His voice had a strange ring of authority, compelling her to turn and look upon his face. Yes, it was true, the fancy that from the very first had haunted her. She had met him, talked to him—in silent country roads, in crowded city streets, where was it? And always in talking with him her spirit had been lifted up: she had been—what he had always thought her.

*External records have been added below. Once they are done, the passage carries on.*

(** The reply of a lookup that failed: not found, or a failure of the store. *)
Definition missing (what : string) (e : store_error) : response :=
  match e with NoRows => ErrorReply 404 (what +:+ " not found")%string | _ => store_failure e end.

Definition handleGlobalGet : M response :=
  denied ← authorize ActionSettingsFleetRead [];
  match denied with
  | Some r => mret r
  | None =>
      r ← call ResolvedGlobal (env_resolveGlobal env);
      mret (match r with Err e => store_failure e | Ok snap => GlobalReply snap end)
  end.

(** [body] is the decoded wrapper: the settings and the managed sections, if given. *)
Definition handleGlobalPut (actor : string) (body : option (Settings * option (list string))) : M response :=
  denied ← authorize ActionSettingsFleetWrite [];
  match denied, body with
  | Some r, _ => mret r
  | None, None => mret (ErrorReply 400 "invalid json")
  | None, Some (payload, sections) =>
      let locked := checkLockedKeys (env_locked env) (settingsToMap payload) in
      if negb (Nat.eqb (length locked) 0) then mret (LockedReply locked)
      else
        let issues := Validate payload in
        if negb (Nat.eqb (length issues) 0) then mret (InvalidReply issues)
        else
          let actor := actorLabel actor in
          let rec := {| Rec_SchemaVersion := SchemaVersion; Rec_Settings := Sanitize payload;
                        Rec_ManagedSections := normalizeManagedSections (default [] sections);
                        Rec_UpdatedAt := zero_time; Rec_UpdatedBy := actor |} in
          e ← call (WroteGlobal rec) (env_upsertGlobal env rec);
          match e with
          | Some e => mret (store_failure e)
          | None =>
              r ← call ResolvedGlobal (env_resolveGlobal env);
              match r with
              | Err e => mret (store_failure e)
              | Ok snap =>
                  _ ← audit {| Audit_Action := "settings.global.update"; Audit_TargetID := "global";
                               Audit_TenantID := "";
                               Audit_Details := "Global settings updated by " +:+ actor;
                               Audit_Keys := [] |};
                  mret (GlobalReply snap)
              end
          end
  end.

Definition ensureTenantExists (tenantID : string) : M (option store_error) :=
  call (GotTenant tenantID) (env_getTenant env tenantID).

Definition tenant_reply (tenantID : string) : M response :=
  r ← call (ResolvedTenant tenantID) (env_resolveTenant env tenantID);
  mret (match r with Err e => store_failure e | Ok snap => TenantReply snap end).

Definition writeTenantSnapshot (tenantID : string) : M response :=
  e ← ensureTenantExists tenantID;
  match e with Some e => mret (missing "tenant" e) | None => tenant_reply tenantID end.

Definition cleared_entry (action kind target tenantID : string) : AuditEntry :=
  {| Audit_Action := action; Audit_TargetID := target; Audit_TenantID := tenantID;
     Audit_Details := "Cleared overrides for " +:+ kind +:+ " " +:+ target; Audit_Keys := [] |}.

Definition updated_entry (action kind target tenantID : string) (keys : list string) : AuditEntry :=
  {| Audit_Action := action; Audit_TargetID := target; Audit_TenantID := tenantID;
     Audit_Details := "Updated " +:+ pretty (Z.of_nat (length keys)) +:+ " override(s) for "
                      +:+ kind +:+ " " +:+ target;
     Audit_Keys := keys |}.

(** The end of [saveTenantOverrides]: the record is removed or replaced. *)
Definition store_tenant (actor tenantID : string) (cleaned : jobj) (enforced : list string) : M response :=
  if Nat.eqb (size cleaned) 0 && Nat.eqb (length enforced) 0 then
    e ← call (ClearedTenant tenantID) (env_deleteTenant env tenantID);
    match e with
    | Some e => mret (store_failure e)
    | None =>
        _ ← audit (cleared_entry "settings.tenant.reset" "tenant" tenantID tenantID);
        tenant_reply tenantID
    end
  else
    let rec := {| TRec_TenantID := tenantID; TRec_SchemaVersion := SchemaVersion;
                  TRec_Overrides := cleaned; TRec_EnforcedSections := enforced;
                  TRec_UpdatedAt := zero_time; TRec_UpdatedBy := actorLabel actor |} in
    e ← call (WroteTenant rec) (env_upsertTenant env rec);
    match e with
    | Some e => mret (store_failure e)
    | None =>
        _ ← audit (updated_entry "settings.tenant.update" "tenant" tenantID tenantID
                     (collectOverrideKeys cleaned));
        tenant_reply tenantID
    end.

Definition saveTenantOverrides (actor tenantID : string) (body : option jobj) : M response :=
  e ← ensureTenantExists tenantID;
  match e with
  | Some e => mret (missing "tenant" e)
  | None =>
  match body with
  | None => mret (ErrorReply 400 "invalid json")
  | Some body =>
  if Nat.eqb (size body) 0 then mret (ErrorReply 400 "payload required")
  else match tenant_patch body with
  | None => mret (ErrorReply 400 "invalid overrides")
  | Some (patch, enforced) =>
      g ← call ResolvedGlobal (env_resolveGlobal env);
      match g with
      | Err e => mret (store_failure e)
      | Ok globalSnap =>
          rec ← call (ReadTenant tenantID) (env_getTenantSettings env tenantID);
          match rec with
          | Err e => mret (store_failure e)
          | Ok existing =>
              let enforced := match enforced with
                              | Some l => l
                              | None => default [] (TRec_EnforcedSections <$> existing)
                              end in
              let merged := MergeOverrideMaps (TRec_Overrides <$> existing) patch in
              let cleaned := CleanOverrides (Snap_Settings globalSnap) (Some merged) in
              match ApplyPatch (Snap_Settings globalSnap) cleaned with
              | None => mret (StoreFailure decode_error)
              | Some effective =>
                  let issues := Validate effective in
                  if negb (Nat.eqb (length issues) 0) then mret (InvalidReply issues)
                  else store_tenant actor tenantID cleaned (normalizeSectionList enforced)
              end
          end
      end
  end end end.

Definition handleTenantSettings (m : method) (actor tenantID : string) (body : option jobj) : M response :=
  let tenantID := TrimSpace tenantID in
  if String.eqb tenantID "" then mret (ErrorReply 400 "tenant id required")
  else match m with
  | GET =>
      denied ← authorize ActionSettingsFleetRead [tenantID];
      match denied with Some r => mret r | None => writeTenantSnapshot tenantID end
  | PUT =>
      denied ← authorize ActionSettingsFleetWrite [tenantID];
      match denied with Some r => mret r | None => saveTenantOverrides actor tenantID body end
  | DELETE =>
      denied ← authorize ActionSettingsFleetWrite [tenantID];
      match denied with
      | Some r => mret r
      | None =>
          e ← call (ClearedTenant tenantID) (env_deleteTenant env tenantID);
          match e with
          | Some e => mret (store_failure e)
          | None =>
              _ ← audit (cleared_entry "settings.tenant.reset" "tenant" tenantID tenantID);
              writeTenantSnapshot tenantID
          end
      end
  | OtherMethod => mret (ErrorReply 405 "method not allowed")
  end.

Definition agent_reply (agentID : string) : M response :=
  r ← call (ResolvedAgent agentID) (env_resolveAgent env agentID);
  mret (match r with Err e => store_failure e | Ok snap => AgentReply snap end).

(** The base layer of an agent, read from the resolver. *)
Definition base_layer (tenantID : string) : M (store_result (Snapshot * list string)) :=
  if blank tenantID then
    g ← call ResolvedGlobal (env_resolveGlobal env);
    mret (match g with Err e => Err e | Ok snap => Ok (snap, []) end)
  else
    t ← call (ResolvedTenant tenantID) (env_resolveTenant env tenantID);
    mret (match t with Err e => Err e | Ok snap => Ok (TSnap_Snapshot snap, TSnap_EnforcedSections snap) end).

Definition store_agent (actor agentID tenantID : string) (cleaned : jobj) : M response :=
  if Nat.eqb (size cleaned) 0 then
    e ← call (ClearedAgent agentID) (env_deleteAgent env agentID);
    match e with
    | Some e => mret (store_failure e)
    | None =>
        _ ← audit (cleared_entry "settings.agent.reset" "agent" agentID tenantID);
        agent_reply agentID
    end
  else
    let rec := {| ARec_AgentID := agentID; ARec_SchemaVersion := SchemaVersion;
                  ARec_Overrides := cleaned; ARec_UpdatedAt := zero_time;
                  ARec_UpdatedBy := actorLabel actor |} in
    e ← call (WroteAgent rec) (env_upsertAgent env rec);
    match e with
    | Some e => mret (store_failure e)
    | None =>
        _ ← audit (updated_entry "settings.agent.update" "agent" agentID tenantID
                     (collectOverrideKeys cleaned));
        agent_reply agentID
    end.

“There are those,” continued the stranger (and for the first time she saw that he was of a noble presence, that his gentle, child-like eyes could also command), “whose Better Self lies slain by their own hand and troubles them no more. But yours, my child, you have let grow too strong; it will ever be your master. You must obey. Flee from it and it will follow you; you cannot escape it. Insult it and it will chastise you with burning shame, with stinging self-reproach from day to day.” The sternness faded from the beautiful face, the tenderness crept back. He laid his hand upon the young girl's shoulder. “You will marry your lover,” he smiled. “With him you will walk the way of sunlight and of shadow.”
And the girl, looking up into the strong, calm face, knew that it would be so, that the power of resisting her Better Self had passed away from her for ever.
“Now,” said the stranger, “come to the door with me. Leave-takings are but wasted sadness. Let me pass out quietly. Close the door softly behind me.”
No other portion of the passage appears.